Records shown

(** * Daily sales regularisation, anomaly join and insight cards

    A shallow embedding of [anomaly_detection.py] (the batch script) and
    [app.py] (the dashboard) together with the properties their
    specification states about them.

    Modelling conventions.
    - A pandas [Timestamp] is the integer number of nanoseconds since the
      epoch ([datetime64[ns]]); a calendar day is the integer number of days
      since the epoch.  Timestamps are taken inside the representable range,
      so no [OutOfBoundsDatetime] is modelled.
    - Numeric cells are exact rationals: the rounding of IEEE doubles is not
      part of the model.  A missing number is [NaN].
    - The columns of the raw input hold no missing values.
    - A Python exception is a value [Raise e] of the type [result]. *)

From Stdlib Require Import ZArith QArith List String Ascii Bool Lia.
From Stdlib Require Import Sorting.Sorted Sorting.Permutation.
From stdpp Require Import gmap strings pretty.
Import ListNotations.
Lemma ascii_is_encoded (s : str) :
  encodes_ascii env -> forallb is_ascii s = true ->
  forallb (stdout_encodes env) s = true.
Proof.
  intros Ha H. rewrite forallb_forall in *. intros ch Hin.
  apply Ha. specialize (H ch Hin). unfold is_ascii in H.
  apply andb_prop in H as [H1 H2]. lia.
Qed.


Lemma hexdigest_is_ascii (obj : sponge) :
  forallb is_ascii (lit (hexdigest obj)) = true.
Proof.
  destruct (hexdigest_shape obj) as [_ H].
  unfold lit. rewrite forallb_forall in *. intros ch Hin.
  apply in_map_iff in Hin as (a & <- & Ha). specialize (H a Ha).
  unfold is_lower_hex in H. unfold is_ascii.
  assert (nat_of_ascii a <= 102)%nat.
  { apply orb_prop in H as [H|H]; apply andb_prop in H as [_ H];
      apply Nat.leb_le in H; lia. }
  unfold nat_of_ascii in *. lia.
Qed.


Hypothesis ascii : encodes_ascii env.

Let b1 := lit ("Implementasi Keccak 256 di python" ++ nl).
Let b2 := lit "+++++++++++++++++++++++++++++++++++++".


Let shown (prompt : str) : event :=
  if interactive env then Stderr prompt else Stdout prompt.

Let before_read : list event :=
  [Stdout b1; Stdout [LF]; Stdout b2; Stdout [LF]; shown prompt_text].

Lemma ascii_b1 : forallb (stdout_encodes env) b1 = true.
Proof. apply ascii_is_encoded; [exact ascii|vm_compute; reflexivity]. Qed.

Lemma ascii_b2 : forallb (stdout_encodes env) b2 = true.
Proof. apply ascii_is_encoded; [exact ascii|vm_compute; reflexivity]. Qed.

Lemma ascii_newline : forallb (stdout_encodes env) [LF] = true.
Proof. apply ascii_is_encoded; [exact ascii|vm_compute; reflexivity]. Qed.

Lemma ascii_space : forallb (stdout_encodes env) (lit " ") = true.
Proof. apply ascii_is_encoded; [exact ascii|vm_compute; reflexivity]. Qed.

Lemma ascii_prompt : forallb (stdout_encodes env) prompt_text = true.
Proof. apply ascii_is_encoded; [exact ascii|vm_compute; reflexivity]. Qed.

Lemma ascii_sebelum : forallb (stdout_encodes env) (lit sebelum) = true.
Proof. apply ascii_is_encoded; [exact ascii|vm_compute; reflexivity]. Qed.

Lemma ascii_setelah : forallb (stdout_encodes env) (lit setelah) = true.
Proof. apply ascii_is_encoded; [exact ascii|vm_compute; reflexivity]. Qed.

Ltac labels_encoded :=
  fold b1 b2 prompt_text;
  rewrite ?ascii_b1, ?ascii_b2, ?ascii_newline, ?ascii_space, ?ascii_prompt,
    ?ascii_sebelum, ?ascii_setelah;
  cbv beta iota.

Lemma run_at_eof :
  stdin_is env = AtEOF -> run env = (inl EOFError, before_read).
Proof.
  intros H. process_steps. rewrite H. process_steps. labels_encoded.
  reflexivity.
Qed.



Lemma run_name_not_encodable (name : str) :
  stdin_is env = Line name ->
  forallb (stdout_encodes env) name = true ->
  encode name = None ->
  run env =
    (inl UnicodeEncodeError,
     before_read ++
     [System "CLS"; Stdout (lit sebelum); Stdout (lit " "); Stdout name;
      Stdout [LF]]).
Proof.
  intros H Hn E. process_steps. rewrite H. process_steps. labels_encoded.
  rewrite Hn. cbv beta iota. labels_encoded. rewrite E. reflexivity.
Qed.

Lemma run_name_hashed (name : str) (b : bytes) :
  stdin_is env = Line name ->
  forallb (stdout_encodes env) name = true ->
  encode name = Some b ->
  run env =
    (inr (Globals name b (keccak_256 b)),
     before_read ++
     [System "CLS"; Stdout (lit sebelum); Stdout (lit " "); Stdout name;
      Stdout [LF]; Stdout (lit setelah); Stdout (lit " ");
      Stdout (lit (hexdigest (keccak_256 b))); Stdout [LF]]).
Proof.
  intros H Hn E. process_steps. rewrite H. process_steps. labels_encoded.
  rewrite Hn. cbv beta iota. labels_encoded. rewrite E. cbv beta iota.
  labels_encoded.
  rewrite (ascii_is_encoded _ ascii (hexdigest_is_ascii (keccak_256 b))).
  cbv beta iota. labels_encoded. reflexivity.
Qed.

End ProcessRuns.

(** The first model is the process in those surroundings: the same end,
    the same text on standard output, the same command. *)
Lemma run_is_process_when_redirected (text : str) (sh : string -> Z) :
  let r := run text sh in
  let p := Process.run (redirected text sh) in
  match fst r, fst p with
  | inr g, inr g' => g = g'
  | inl e, inl e' => as_process_exn e = e'
  | _, _ => False
  end /\
  Process.stdout_text (snd p) = printed (trace (snd r)).
Proof.
  assert (Ha : Process.encodes_ascii (redirected text sh))
    by (intros ch _; reflexivity).
  assert (Ht : forall s,
             forallb (Process.stdout_encodes (redirected text sh)) s = true).
  { intros s. apply forallb_forall. reflexivity. }
  intros r p. subst r p.
  destruct (read_line text) as [[line rest]|] eqn:R.
  - assert (C : Process.stdin_is (redirected text sh) = Process.Line line).
    { unfold redirected. rewrite R. reflexivity. }
    destruct (encode line) as [b|] eqn:E.
    + rewrite (run_encodable text sh line rest b R E).
      rewrite (run_name_hashed _ Ha line b C (Ht line) E).
      split; [reflexivity|]. cbn [snd trace fst].
      unfold Process.stdout_text, printed, banner, echo_line, digest_line.
      cbn [flat_map app Process.interactive redirected].
      rewrite <- ?app_assoc. reflexivity.
    + rewrite (run_unencodable text sh line rest R E).
      rewrite (run_name_not_encodable _ Ha line C (Ht line) E).
      split; [reflexivity|]. cbn [snd trace fst].
      unfold Process.stdout_text, printed, banner, echo_line.
      cbn [flat_map app Process.interactive redirected].
      rewrite <- ?app_assoc. reflexivity.
  - assert (C : Process.stdin_is (redirected text sh) = Process.AtEOF).
    { unfold redirected. rewrite R. reflexivity. }
    rewrite (run_eof text sh R). rewrite (run_at_eof _ Ha C).
    split; reflexivity.
Qed.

Description of the task
Reproduce the data exactly, character for character.

Result of this task
(** * Daily sales regularisation, anomaly join and insight cards

    A shallow embedding of [anomaly_detection.py] (the batch script) and
    [app.py] (the dashboard) together with the properties their
    specification states about them.

    Modelling conventions.
    - A pandas [Timestamp] is the integer number of nanoseconds since the
      epoch ([datetime64[ns]]); a calendar day is the integer number of days
      since the epoch.  Timestamps are taken inside the representable range,
      so no [OutOfBoundsDatetime] is modelled.
    - Numeric cells are exact rationals: the rounding of IEEE doubles is not
      part of the model.  A missing number is [NaN].
    - The columns of the raw input hold no missing values.
    - A Python exception is a value [Raise e] of the type [result]. *)

From Stdlib Require Import ZArith QArith List String Ascii Bool Lia.
From Stdlib Require Import Sorting.Sorted Sorting.Permutation.
From stdpp Require Import gmap strings pretty.
Import ListNotations.
Lemma ascii_is_encoded (s : str) :
  encodes_ascii env -> forallb is_ascii s = true ->
  forallb (stdout_encodes env) s = true.
Proof.
  intros Ha H. rewrite forallb_forall in *. intros ch Hin.
  apply Ha. specialize (H ch Hin). unfold is_ascii in H.
  apply andb_prop in H as [H1 H2]. lia.
Qed.


Lemma hexdigest_is_ascii (obj : sponge) :
  forallb is_ascii (lit (hexdigest obj)) = true.
Proof.
  destruct (hexdigest_shape obj) as [_ H].
  unfold lit. rewrite forallb_forall in *. intros ch Hin.
  apply in_map_iff in Hin as (a & <- & Ha). specialize (H a Ha).
  unfold is_lower_hex in H. unfold is_ascii.
  assert (nat_of_ascii a <= 102)%nat.
  { apply orb_prop in H as [H|H]; apply andb_prop in H as [_ H];
      apply Nat.leb_le in H; lia. }
  unfold nat_of_ascii in *. lia.
Qed.


Hypothesis ascii : encodes_ascii env.

Let b1 := lit ("Implementasi Keccak 256 di python" ++ nl).
Let b2 := lit "+++++++++++++++++++++++++++++++++++++".


Let shown (prompt : str) : event :=
  if interactive env then Stderr prompt else Stdout prompt.

Let before_read : list event :=
  [Stdout b1; Stdout [LF]; Stdout b2; Stdout [LF]; shown prompt_text].

Lemma ascii_b1 : forallb (stdout_encodes env) b1 = true.
Proof. apply ascii_is_encoded; [exact ascii|vm_compute; reflexivity]. Qed.

Lemma ascii_b2 : forallb (stdout_encodes env) b2 = true.
Proof. apply ascii_is_encoded; [exact ascii|vm_compute; reflexivity]. Qed.

Lemma ascii_newline : forallb (stdout_encodes env) [LF] = true.
Proof. apply ascii_is_encoded; [exact ascii|vm_compute; reflexivity]. Qed.

Lemma ascii_space : forallb (stdout_encodes env) (lit " ") = true.
Proof. apply ascii_is_encoded; [exact ascii|vm_compute; reflexivity]. Qed.

Lemma ascii_prompt : forallb (stdout_encodes env) prompt_text = true.
Proof. apply ascii_is_encoded; [exact ascii|vm_compute; reflexivity]. Qed.

Lemma ascii_sebelum : forallb (stdout_encodes env) (lit sebelum) = true.
Proof. apply ascii_is_encoded; [exact ascii|vm_compute; reflexivity]. Qed.

Lemma ascii_setelah : forallb (stdout_encodes env) (lit setelah) = true.
Proof. apply ascii_is_encoded; [exact ascii|vm_compute; reflexivity]. Qed.

Ltac labels_encoded :=
  fold b1 b2 prompt_text;
  rewrite ?ascii_b1, ?ascii_b2, ?ascii_newline, ?ascii_space, ?ascii_prompt,
    ?ascii_sebelum, ?ascii_setelah;
  cbv beta iota.

Lemma run_at_eof :
  stdin_is env = AtEOF -> run env = (inl EOFError, before_read).
Proof.
  intros H. process_steps. rewrite H. process_steps. labels_encoded.
  reflexivity.
Qed.



Lemma run_name_not_encodable (name : str) :
  stdin_is env = Line name ->
  forallb (stdout_encodes env) name = true ->
  encode name = None ->
  run env =
    (inl UnicodeEncodeError,
     before_read ++
     [System "CLS"; Stdout (lit sebelum); Stdout (lit " "); Stdout name;
      Stdout [LF]]).
Proof.
  intros H Hn E. process_steps. rewrite H. process_steps. labels_encoded.
  rewrite Hn. cbv beta iota. labels_encoded. rewrite E. reflexivity.
Qed.

Lemma run_name_hashed (name : str) (b : bytes) :
  stdin_is env = Line name ->
  forallb (stdout_encodes env) name = true ->
  encode name = Some b ->
  run env =
    (inr (Globals name b (keccak_256 b)),
     before_read ++
     [System "CLS"; Stdout (lit sebelum); Stdout (lit " "); Stdout name;
      Stdout [LF]; Stdout (lit setelah); Stdout (lit " ");
      Stdout (lit (hexdigest (keccak_256 b))); Stdout [LF]]).
Proof.
  intros H Hn E. process_steps. rewrite H. process_steps. labels_encoded.
  rewrite Hn. cbv beta iota. labels_encoded. rewrite E. cbv beta iota.
  labels_encoded.
  rewrite (ascii_is_encoded _ ascii (hexdigest_is_ascii (keccak_256 b))).
  cbv beta iota. labels_encoded. reflexivity.
Qed.

End ProcessRuns.

(** The first model is the process in those surroundings: the same end,
    the same text on standard output, the same command. *)
Lemma run_is_process_when_redirected (text : str) (sh : string -> Z) :
  let r := run text sh in
  let p := Process.run (redirected text sh) in
  match fst r, fst p with
  | inr g, inr g' => g = g'
  | inl e, inl e' => as_process_exn e = e'
  | _, _ => False
  end /\
  Process.stdout_text (snd p) = printed (trace (snd r)).
Proof.
  assert (Ha : Process.encodes_ascii (redirected text sh))
    by (intros ch _; reflexivity).
  assert (Ht : forall s,
             forallb (Process.stdout_encodes (redirected text sh)) s = true).
  { intros s. apply forallb_forall. reflexivity. }
  intros r p. subst r p.
  destruct (read_line text) as [[line rest]|] eqn:R.
  - assert (C : Process.stdin_is (redirected text sh) = Process.Line line).
    { unfold redirected. rewrite R. reflexivity. }
    destruct (encode line) as [b|] eqn:E.
    + rewrite (run_encodable text sh line rest b R E).
      rewrite (run_name_hashed _ Ha line b C (Ht line) E).
      split; [reflexivity|]. cbn [snd trace fst].
      unfold Process.stdout_text, printed, banner, echo_line, digest_line.
      cbn [flat_map app Process.interactive redirected].
      rewrite <- ?app_assoc. reflexivity.
    + rewrite (run_unencodable text sh line rest R E).
      rewrite (run_name_not_encodable _ Ha line C (Ht line) E).
      split; [reflexivity|]. cbn [snd trace fst].
      unfold Process.stdout_text, printed, banner, echo_line.
      cbn [flat_map app Process.interactive redirected].
      rewrite <- ?app_assoc. reflexivity.
  - assert (C : Process.stdin_is (redirected text sh) = Process.AtEOF).
    { unfold redirected. rewrite R. reflexivity. }
    rewrite (run_eof text sh R). rewrite (run_at_eof _ Ha C).
    split; reflexivity.
Qed.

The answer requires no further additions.